3:47 pm Oct. 19, 2011
Governor Andrew Cuomo has finally picked Patrick Foye as the next head of the Port Authority.
The news follows weeks of rumors that Foye would replace departing executive director Chris Ward, a Paterson appointee who is leaving his post, under fire from Cuomo's office, at the end of the month.
Foye has deep experience in the granular aspects of public finance and municipal governance. The son of a union leader, he started out as an attorney at white-shoe law firm Skadden Arps. By 1989, he had made partner. At Skadden, he handled merger-and-acquisition work and played a facilitating role in the wave of privatization that swept post-Communist Eastern Europe in the 1980s and '90s. (He represented Hungary when it sold a 35 percent stake in its national airline, Malev, to Alitalia.)
In August 1995, then-governor George Pataki appointed five people, including Foye, to the board of the Long Island Power Authority, which Pataki wanted to overhaul, so as to bring down the island’s stratospheric electricity rates.
They came up with a plan.
“The plan, drafted by the Long Island Power Authority at Mr. Pataki's request, promises to cut electricity rates on Long Island by 12 percent through a partial state takeover of [Long Island Lighting Company] and the sale of the utility's gas operations and power plants to private companies," reported The New York Times in 1995.
In 1998, Foye left the law for real estate, taking a job as executive vice president of Apartment Investment and Management Company (AIMCO). During his tenure there, AIMCO became U.S.’s largest owner of federally subsidized housing. It also got rid of a lot of its affordable housing stock, which earned it some bad press.
Foye’s career took yet another turn in 2004, when he decided to ditch the private sector entirely and take a job as C.E.O. of United Way of Long Island. There, he initiated a series of Bloombergian reforms designed to make the non-profit run more like a for-profit.
“To address the gaps created by government cutbacks, Long Island social-service agencies, starting with United Way of Long Island, have to do more with less,” he wrote in a 2004 op-ed in the Times. “While we work to increase contributions large and small, we must also adopt the best practices of the business community, tailoring them to the health and human-service fields. For instance, charities must be transparent in their fund-raising, accounting and ethics. Just as corporate investors demand accountability and return on investment, nonprofit institutions must provide the same accountability and proof of results ... Good intentions, while a fine starting point, have never been enough. Now, nonprofit agencies must demonstrate that we have achieved our targets or where we have fallen short, how we propose to increase efficiency and address shortcomings."

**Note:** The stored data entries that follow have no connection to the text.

(* ===== verification/SsoTheorems.v ===== *)
(** * Single sign-on: tokens, exchanges, callbacks

    When a compact JWT is accepted; what a token exchange and a callback that answer 200
    rest on. *)

From stdpp Require Import pretty.
From S2P Require Import Prelude GoStrings GoTime Sha256 Json JsonText Effects Http RunTables Contracts.
From S2P Require Import RunTheorems CliTheorems Secrets LegacyAuth Bodies Hmac AccountTables Sessions SessionTheorems Accounts AccountHandlers.
From S2P Require Import IdentityTables Identity IdentityHandlers IdentitySso IdentityFacts.

(** ** Compact JWTs *)
(** A text that decodes has only characters of the alphabet and line ends. *)
Lemma raw_groups_alphabet n l v :
  (length l <= n)%nat -> raw_groups l = Some v -> Forall (fun c => is_Some (url_value c)) l.
Proof.
  revert l v. induction n as [|n IH]; intros l v Hn H; [destruct l; [done|cbn in Hn; lia]|].
  destruct l as [|a [|b [|c [|d l]]]]; cbn in H; [done|done|..].
  all: repeat (match type of H with context [url_value ?x ≫= _] =>
         destruct (url_value x) eqn:?; [cbn in H|done] end).
  1,2: repeat constructor; by eexists.
  destruct (raw_groups l) as [tl|] eqn:E; [|done].
  repeat (constructor; [by eexists|]). eapply IH; [|done]. cbn in Hn. lia.
Qed.

Lemma rawURLDecode_no_dot p v : rawURLDecode p = Some v -> ~ In "."%char (chars p).
Proof.
  unfold rawURLDecode. intros H Hin. apply fmap_Some in H as (l & H & _).
  apply (raw_groups_alphabet _ _ _ (le_n _)) in H. rewrite Forall_forall in H.
  destruct (H "."%char) as [z Hz]; [|done]. apply list_elem_of_In, filter_In. by split.
Qed.

(** What a compact JWT must be: three parts, the header HS256, the claims of the second
    part current and for this nonce, issuer and audience, and the third part the HMAC of
    the first two under the configured secret. *)
Definition jwt_for `{F : Floats} (env : Environment_) (now : time)
    (token nonce issuer audience : string) (c : oidcClaims) : Prop :=
  exists p0 p1 p2 head payload,
    token = p0 +:+ "." +:+ p1 +:+ "." +:+ p2
    /\ rawURLDecode p0 = Some head
    /\ decode false [("alg", to_string (fun s _ => s))] "" (unmarshal_body head) = Decoded "HS256"
    /\ rawURLDecode p1 = Some payload
    /\ decode false claims_fields zero_claims (unmarshal_body payload) = Decoded c
    /\ oc_Subject c <> "" /\ now / second < oc_Exp c /\ oc_Nonce c = nonce
    /\ oc_Issuer c = trimSpace issuer /\ trimSpace issuer <> ""
    /\ audience_ok (oc_Audience c) (trimSpace audience) = true /\ trimSpace audience <> ""
    /\ env_OIDC_HS256_SECRET env <> ""
    /\ rawURLDecode p2 = Some (hmac256 (env_OIDC_HS256_SECRET env) (p0 +:+ "." +:+ p1)).

Lemma chars_dotted p q r : chars (p +:+ "." +:+ q +:+ "." +:+ r) = (chars p ++ "."%char :: chars q ++ "."%char :: chars r)%list.
Proof. by rewrite !chars_app. Qed.

Lemma chars_inj s t : chars s = chars t -> s = t.
Proof. intros H. by rewrite <- (of_chars_chars s), H, of_chars_chars. Qed.

Lemma split_dotted p q r :
  ~ In "."%char (chars p) -> ~ In "."%char (chars q) -> ~ In "."%char (chars r) ->
  split "."%char (p +:+ "." +:+ q +:+ "." +:+ r) = [p; q; r].
Proof.
  intros. unfold split. rewrite chars_dotted, split_chars_app, split_chars_app, split_chars_none by done.
  cbn [map]. by rewrite !of_chars_chars.
Qed.

Lemma split_parts s p q r : split "."%char s = [p; q; r] -> s = p +:+ "." +:+ q +:+ "." +:+ r.
Proof.
  unfold split. intros H. destruct (split_chars "."%char (chars s)) as [|a [|b [|c [|]]]] eqn:E; try done.
  injection H as <- <- <-. apply split_three in E. apply chars_inj.
  by rewrite chars_dotted, !chars_of_chars.
Qed.

Section Jwt.
Context `{F : Floats} (env : Environment_) (now : time).

#[local] Ltac no := let X := fresh in intros X; discriminate X.

(** Any other algorithm is unsupported. *)
Lemma if_hs256 {X} (alg : string) (x y : X) :
  alg <> "HS256" -> match alg with "HS256" => x | _ => y end = y.
Proof.
  intros N. destruct (String.eqb_spec alg "HS256") as [E|_]; [by destruct N|].
  repeat (case_match; try reflexivity). exfalso. apply N. subst. reflexivity.
Qed.

(** a compact JWT is accepted exactly when it is three base64url parts, the
    first announcing HS256, the third the HMAC of the first two under the configured
    secret, and the second claims that have not expired, name a subject, and carry the
    expected nonce, issuer and audience, none of issuer, audience and secret being empty.
    No other algorithm, and no token without a signature, is ever accepted. *)
Theorem jwt_accepted_iff token nonce issuer audience c :
  validateOIDCJWTForProvider env now token nonce issuer audience = inr c
  <-> jwt_for env now token nonce issuer audience c.
Proof.
  unfold validateOIDCJWTForProvider, jwt_for. split.
  - destruct (split _ _) as [|p0 [|p1 [|p2 [|]]]] eqn:Sp; try no. apply split_parts in Sp.
    destruct (rawURLDecode p0) as [head|] eqn:D0; [|no].
    destruct (decode _ [_] "" _) as [alg| |] eqn:Alg; [|no..].
    destruct (String.eqb_spec alg "HS256") as [->|Na].
    2:{ rewrite if_hs256 by exact Na. no. }
    destruct (rawURLDecode p1) as [payload|] eqn:D1; [|no].
    destruct (decode _ claims_fields _ _) as [c'| |] eqn:Cl; [|no..].
    destruct (String.eqb_spec (oc_Issuer c') ""); [no|].
    destruct (String.eqb_spec (oc_Subject c') ""); [no|].
    destruct (Z.leb_spec (oc_Exp c') (now / second)); [no|].
    destruct (String.eqb_spec (oc_Nonce c') nonce); [|no]. cbn [orb negb].
    destruct (String.eqb_spec (trimSpace issuer) ""); [no|].
    destruct (String.eqb_spec (oc_Issuer c') (trimSpace issuer)); [|no]. cbn [orb negb].
    destruct (String.eqb_spec (trimSpace audience) ""); [no|].
    destruct (audience_ok _ _) eqn:Au; [|no]. cbn [orb negb].
    destruct (String.eqb_spec (env_OIDC_HS256_SECRET env) ""); [no|].
    destruct (rawURLDecode p2) as [sig|] eqn:D2; [|no].
    destruct (String.eqb_spec sig (hmac256 (env_OIDC_HS256_SECRET env) (p0 +:+ "." +:+ p1))) as [Hsig|]; [|no].
    intros X. injection X as <-. exists p0, p1, p2, head, payload. rewrite <- Hsig. split_and!; assumption.
  - intros (p0 & p1 & p2 & head & payload & -> & D0 & Alg & D1 & Cl & Hs & He & Hn & Hi & Hi' & Au & Ha & Hk & D2).
    rewrite split_dotted by (by eapply rawURLDecode_no_dot). rewrite D0, Alg, D1, Cl.
    destruct (String.eqb_spec (oc_Issuer c) "") as [E|_]; [exfalso; apply Hi'; by rewrite <- Hi|].
    destruct (String.eqb_spec (oc_Subject c) "") as [E|_]; [by destruct Hs|].
    destruct (Z.leb_spec (oc_Exp c) (now / second)); [lia|].
    rewrite Hn, String.eqb_refl. cbn [orb negb].
    destruct (String.eqb_spec (trimSpace issuer) "") as [E|_]; [exfalso; exact (Hi' E)|].
    rewrite Hi, String.eqb_refl. cbn [orb negb].
    destruct (String.eqb_spec (trimSpace audience) "") as [E|_]; [exfalso; exact (Ha E)|].
    rewrite Au. cbn [orb negb].
    destruct (String.eqb_spec (env_OIDC_HS256_SECRET env) "") as [E|_]; [exfalso; exact (Hk E)|].
    rewrite D2, String.eqb_refl. exact eq_refl.
Qed.
End Jwt.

That strategy seemed to play well among donors. By 2005, United Way had seen a 15 percent increase in donations, according to an article in Long Island Business News.
In 2006, Spitzer appointed Foye as his downstate chairman for the Empire State Develpment Corporation, where his work on major projects including the expansion of Penn Station and the Javits Convention Center were interrupted by Spitzer's abrupt departure in early 2008.
Unlike Ward, who had a nonexistent-to-poor relationship with Cuomo, Foye will have the public backing, and perhaps the actual confidence, of the governor. But given Cuomo's barely veiled attack this week on Ward for the authority's levels of spending downtown, Foye will have to find a way to continue the tangible, impressive progress Ward made at Ground Zero and elsewhere with, presumably, fewer resources.
"We were big fans of Chris Ward, and we hope he follows Chris Ward’s lead on a number of issues," said Kate Slevin, executive director of the Tri-State Transportation Campaign. "Chris Ward pursued a green freight program in the Port Authority, and he made a strong case for increased infrastructure investment. We hope Foye will continue those initiatives."